## Work instructions:
Once you have located the line containing "list Point) (point" in the material below, return it exactly along with each line after it through the line containing "(** What is".

(Beginning of Data for the task)

Fixpoint pow_nat (x : float) (n : nat) : float :=
  match n with
  | O => 1%float
  | S n' => PrimFloat.mul x (pow_nat x n')
  end.

(** The least [i < bound] with [float64(i) == y], if any. *)
Fixpoint integral (y : float) (bound : nat) : option nat :=
  match bound with
  | O => None
  | S b =>
      match integral y b with
      | Some i => Some i
      | None => if PrimFloat.eqb (float64_of_int (Z.of_nat b)) y then Some b else None
      end
  end.

Definition pow (x y : float) : float :=
  match integral y 64 with
  | Some n => pow_nat x n
  | None => PrimFloat.nan
  end.

#[export] Instance lib : GoLib := {
  time_Parse := parse_time;
  time_ParseDuration := parse_duration;
  json_Unmarshal := parse_json;
  math_Pow := pow;
  runtime_mallocgc size := size <=? 2 ^ 30;
  go_range V m := map_to_list m
}.

End Ref.

(** ** Vocabulary of the properties *)

(** The first path segment of a type string: what precedes its first
    slash. *)
Fixpoint firstSegment (s : string) : string :=
  match s with
  | EmptyString => EmptyString
  | String c s' => if Ascii.eqb c slash then EmptyString else String c (firstSegment s')
  end.

(** The boundaries the design assigns to each variant, before the
    trailing infinity. *)
Definition linearBounds (l : Linear) : list float :=
  (fun i => PrimFloat.add (lin_Offset l) (PrimFloat.mul (float64_of_int i) (lin_Width l)))
    <$> seqZ 0 (lin_NumFiniteBuckets l + 1).

Definition exponentialBounds {L : GoLib} (x : Exponential) : list float :=
  (fun i => PrimFloat.mul (exp_Scale x) (math_Pow (exp_GrowthFactor x) (float64_of_int i)))
    <$> seqZ 0 (exp_NumFiniteBuckets x + 1).

(** The sum of a list of source counts, in [uint64] arithmetic. *)
Definition uint64_sum (counts : list Z) : Z := wrap_uint64 (foldr Z.add 0 counts).

(** The running total before boundary [i]: the sum of the source counts
    that exist at indices below [i]. *)
Definition runningTotal (counts : list Z) (i : nat) : Z := uint64_sum (take i counts).

(** Boundaries that are pairwise different keys of a Go map: two of them
    compare equal under [==] exactly when they are the same entry of the
    list (so none is NaN). *)
Definition distinct_keys (keys : list float) : Prop :=
  forall i j a b, keys !! i = Some a -> keys !! j = Some b ->
    (PrimFloat.eqb a b = true <-> i = j).

(** The same, as a check that computes. *)
Fixpoint distinct_keysb (keys : list float) : bool :=
  match keys with
  | [] => true
  | k :: keys' =>
      PrimFloat.eqb k k
      && forallb (fun b => negb (PrimFloat.eqb k b) && negb (PrimFloat.eqb b k)) keys'
      && distinct_keysb keys'
  end.

(** The reading of the design's count reconstruction on the returned map:
    every boundary holds the running total through its own index, and the
    infinite boundary holds the total of all source counts. *)
Definition counts_as_designed {L : GoLib} (dist : Distribution) (buckets : bucket_map) : Prop :=
  exists keys, histogramBucketKeys dist = Ok keys
    /\ (forall i b, keys !! i = Some b ->
          bm_load buckets b = runningTotal (BucketCounts dist) (S i))
    /\ bm_load buckets math_Inf_1 = uint64_sum (BucketCounts dist).

(** The entries the loop leaves for pairwise different boundaries. *)
Fixpoint entries_from (counts : list Z) (keys : list float) (i : nat) : bucket_map :=
  match keys with
  | [] => []
  | b :: keys' => (b, runningTotal counts (S i)) :: entries_from counts keys' (S i)
  end.

(** The decoded system labels of a series: empty when the series has no
    metadata or system labels, or when they fail to decode. *)
Definition systemLabelsOf {L : GoLib} (timeSeries : TimeSeries) : gmap string string :=
  match ts_Metadata timeSeries with
  | Some md =>
      match SystemLabels md with
      | Some raw => default ∅ (json_Unmarshal raw)
      | None => ∅
      end
  | None => ∅
  end.

(** The label value seen first for each key: the unit, then the metric
    labels, then the resource labels, then the system labels. *)
Definition firstSeen {L : GoLib} (metricDescriptor : MetricDescriptor) (timeSeries : TimeSeries)
  : gmap string string :=
  {[ "unit"%string := md_Unit metricDescriptor ]}
  ∪ metric_Labels (ts_Metric timeSeries)
  ∪ resource_Labels (ts_Resource timeSeries)
  ∪ systemLabelsOf timeSeries.

(** The state of the label lists between two loops: keys without
    duplicates, one value per key, each value the one of [seen]. *)
Record labels_ok (seen : gmap string string) (ks vs : list string) : Prop := {
  ok_NoDup : NoDup ks;
  ok_length : length vs = length ks;
  ok_keys : forall k, k ∈ ks <-> is_Some (seen !! k);
  ok_values : forall i k, ks !! i = Some k -> vs !! i = seen !! k
}.

(** The parsed interval end of a point. *)
Definition endOf {L : GoLib} (point : Point) : option Instant :=
  time_Parse (EndTime (Interval point)).

(** [point] is the first point of [points] whose interval end [t] is the
    latest. *)
Definition is_newest {L : GoLib} (points : list Point) (point : Point) (t : Instant) : Prop :=
  exists i, points !! i = Some point /\ endOf point = Some t
    /\ forall j q tq, points !! j = Some q -> endOf q = Some tq ->
         tq <= t /\ (tq = t -> (i <= j)%nat).

(** The scalar a point exposes for a value kind. *)
Definition scalarOf (valueType : string) (point : Point) : option float :=
  if String.eqb valueType "BOOL"
  then (fun b : bool => if b then 1%float else 0%float) <$> BoolValue (Value point)
  else if String.eqb valueType "INT64" then float64_of_int64 <$> Int64Value (Value point)
  else if String.eqb valueType "DOUBLE" then DoubleValue (Value point)
  else None.

(** The call [e] reports time [t] and the value of [point]. *)
Definition exposes (valueType : string) (e : emission) (t : Instant) (point : Point) : Prop :=
  match e with
  | CollectNewConstMetric _ reportTime _ _ metricValue _ _ =>
      reportTime = t /\ scalarOf valueType point = Some metricValue
  | CollectNewConstHistogram _ reportTime _ dist _ _ _ =>
      reportTime = t /\ DistributionValue (Value point) = Some dist
  end.

(** What is added to both bounds of a descriptor's query window: the
    negated ingest delay when the collector uses ingest delays and the
    descriptor declares one that parses, nothing otherwise. *)
Definition shiftOf {L : GoLib} (c : MonitoringCollector) (metricDescriptor : MetricDescriptor) : Z :=
  match md_Metadata metricDescriptor with
  | Some meta =>
      if metricsIngestDelay c && negb (String.eqb (IngestDelay meta) "")
      then match time_ParseDuration (IngestDelay meta) with
           | Some delay => wrap_int64 (delay * -1)
           | None => 0
           end
      else 0
  | None => 0
  end.

Local Open Scope nat_scope.

(** What goroutine [i] did, in order. *)
Definition thread_trace (i : nat) (tr : list (nat * action)) : list action :=
  (filter (fun p => p.1 = i) tr).*2.

(** The errors sent on the channel, in order. *)
Definition sends (tr : list (nat * action)) : list string :=
  omap (fun p => match p.2 with Send err => Some err | _ => None end) tr.

Definition count_sends (script : list action) : nat :=
  length (filter (fun a => is_send a = true) script).

(** The sends the goroutines have still to do. *)
Definition pending (ths : list (list action)) : nat := sum_list (count_sends <$> ths).

(** What holds of a fan-out over [units] at every point of every
    execution. *)
Record fanout_inv (units : list (list action)) (st : fanout) : Prop := {
  inv_cap : cap st = length units;
  inv_len : length (threads st) = length units;
  inv_script : forall i script, units !! i = Some script ->
    exists rest, threads st !! i = Some rest /\ script = thread_trace i (trace st) ++ rest;
  inv_chan : chan st = sends (trace st);
  inv_room : length (chan st) + pending (threads st) <= cap st;
  inv_main :
    match main st with
    | Waiting | Crashed => True
    | Closed => Forall (fun t => t = []) (threads st)
    | Returned r => Forall (fun t => t = []) (threads st) /\ r = head (chan st)
    end
}.

(** What every complete execution of a fan-out over [units] satisfies. *)
Definition waits_and_returns_first_error (units : list (list action)) (st : fanout) : Prop :=
  (main st = Crashed \/ exists r, main st = Returned r)
  /\ forall r, main st = Returned r ->
       (forall i script, units !! i = Some script -> thread_trace i (trace st) = script)
       /\ chan st = sends (trace st)
       /\ r = head (chan st).

Local Open Scope Z_scope.

(** ** Example inputs *)
Module Ex.

Definition now : Instant := 1709251500000000000.

Definition collector : MonitoringCollector := {|
  projectID := "p1";
  metricsTypePrefixes := ["custom.googleapis.com/app"%string];
  metricsFilters := [];
  metricsAggregationConfigs := [];
  metricsInterval := 300000000000;
  metricsOffset := 0;
  metricsIngestDelay := true;
  collectorFillMissingLabels := true;
  monitoringDropDelegatedProjects := false;
  aggregateDeltas := false
|}.

(** The descriptor of one metric type, as listed under the scope [name]. *)
Definition requests (name : string) : MetricDescriptor := {|
  md_Name := name;
  md_Type := "custom.googleapis.com/app/requests";
  md_Unit := "1";
  md_Metadata := None
|}.

(** A descriptor of another type that declares an ingest delay. *)
Definition latency : MetricDescriptor := {|
  md_Name := "projects/p1/metricDescriptors/custom.googleapis.com/app/latency";
  md_Type := "custom.googleapis.com/app/latency";
  md_Unit := "ms";
  md_Metadata := Some {| IngestDelay := "210s" |}
|}.

Definition int64Point (endTime : string) (v : Z) : Point := {|
  Interval := {| EndTime := endTime; StartTime := endTime |};
  Value := {| BoolValue := None; Int64Value := Some v;
              DoubleValue := None; DistributionValue := None |}
|}.

(** The system labels [{"zone":"sys","region":"eu"}]. *)
Definition systemLabels : string :=
  "{" +:+ quoted_s "zone" +:+ ":" +:+ quoted_s "sys" +:+ ","
      +:+ quoted_s "region" +:+ ":" +:+ quoted_s "eu" +:+ "}".

(** A gauge of integers; the label [zone] occurs in all three groups. *)
Definition series (zone : string) (points : list Point) : TimeSeries := {|
  ts_Metric := {| metric_Labels := {[ "zone"%string := zone ]};
                  metric_Type := "custom.googleapis.com/app/requests" |};
  ts_Resource := {| resource_Labels := {[ "project_id"%string := "p1"%string;
                                          "zone"%string := "other"%string ]};
                    resource_Type := "global" |};
  ts_Metadata := Some {| SystemLabels := Some systemLabels |};
  ts_MetricKind := "GAUGE";
  ts_ValueType := "INT64";
  ts_Points := points
|}.

Definition point_5 : Point := int64Point "2024-03-01T00:00:05Z" 5.

(** A series with one point, one with none, one with a point at the epoch
    and one with three points out of order. *)
Definition series_a : TimeSeries := series "a" [point_5].
Definition series_empty : TimeSeries := series "b" [].
Definition series_epoch : TimeSeries := series "c" [int64Point "1970-01-01T00:00:00Z" 7].
Definition series_unordered : TimeSeries :=
  series "d" [int64Point "2024-03-01T00:00:01Z" 1;
              int64Point "2024-03-01T00:00:03Z" 3;
              int64Point "2024-03-01T00:00:02Z" 2].

(** The same type listed under two scopes, on two pages of the
    descriptor listing; every time-series call answers one empty page. *)
Definition two_pages : Env := {|
  ListTimeSeries _ := TSPage [] "" TSNil;
  ListMetricDescriptors _ :=
    MDPage [requests "projects/p1/metricDescriptors/custom.googleapis.com/app/requests"]
      "page-2"
      (MDPage [requests "projects/p2/metricDescriptors/custom.googleapis.com/app/requests"]
         "" (MDErr "no further page"));
  newMetricsError _ := None;
  clock _ _ := now;
  schedule _ _ := []
|}.

(** The query both pages lead to. *)
Definition requests_query : TimeSeriesQuery := {|
  q_Filter := "metric.type=" +:+ quoted_s "custom.googleapis.com/app/requests";
  q_IntervalStartTime := now - 300000000000;
  q_IntervalEndTime := now;
  q_Aggregation := None
|}.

(End of Data for the task)

## Answer space:
Definition is_newest {L : GoLib} (points : list Point) (point : Point) (t : Instant) : Prop :=
  exists i, points !! i = Some point /\ endOf point = Some t
    /\ forall j q tq, points !! j = Some q -> endOf q = Some tq ->
         tq <= t /\ (tq = t -> (i <= j)%nat).

(** The scalar a point exposes for a value kind. *)
Definition scalarOf (valueType : string) (point : Point) : option float :=
  if String.eqb valueType "BOOL"
  then (fun b : bool => if b then 1%float else 0%float) <$> BoolValue (Value point)
  else if String.eqb valueType "INT64" then float64_of_int64 <$> Int64Value (Value point)
  else if String.eqb valueType "DOUBLE" then DoubleValue (Value point)
  else None.

(** The call [e] reports time [t] and the value of [point]. *)
Definition exposes (valueType : string) (e : emission) (t : Instant) (point : Point) : Prop :=
  match e with
  | CollectNewConstMetric _ reportTime _ _ metricValue _ _ =>
      reportTime = t /\ scalarOf valueType point = Some metricValue
  | CollectNewConstHistogram _ reportTime _ dist _ _ _ =>
      reportTime = t /\ DistributionValue (Value point) = Some dist
  end.

(** What is added to both bounds of a descriptor's query window: the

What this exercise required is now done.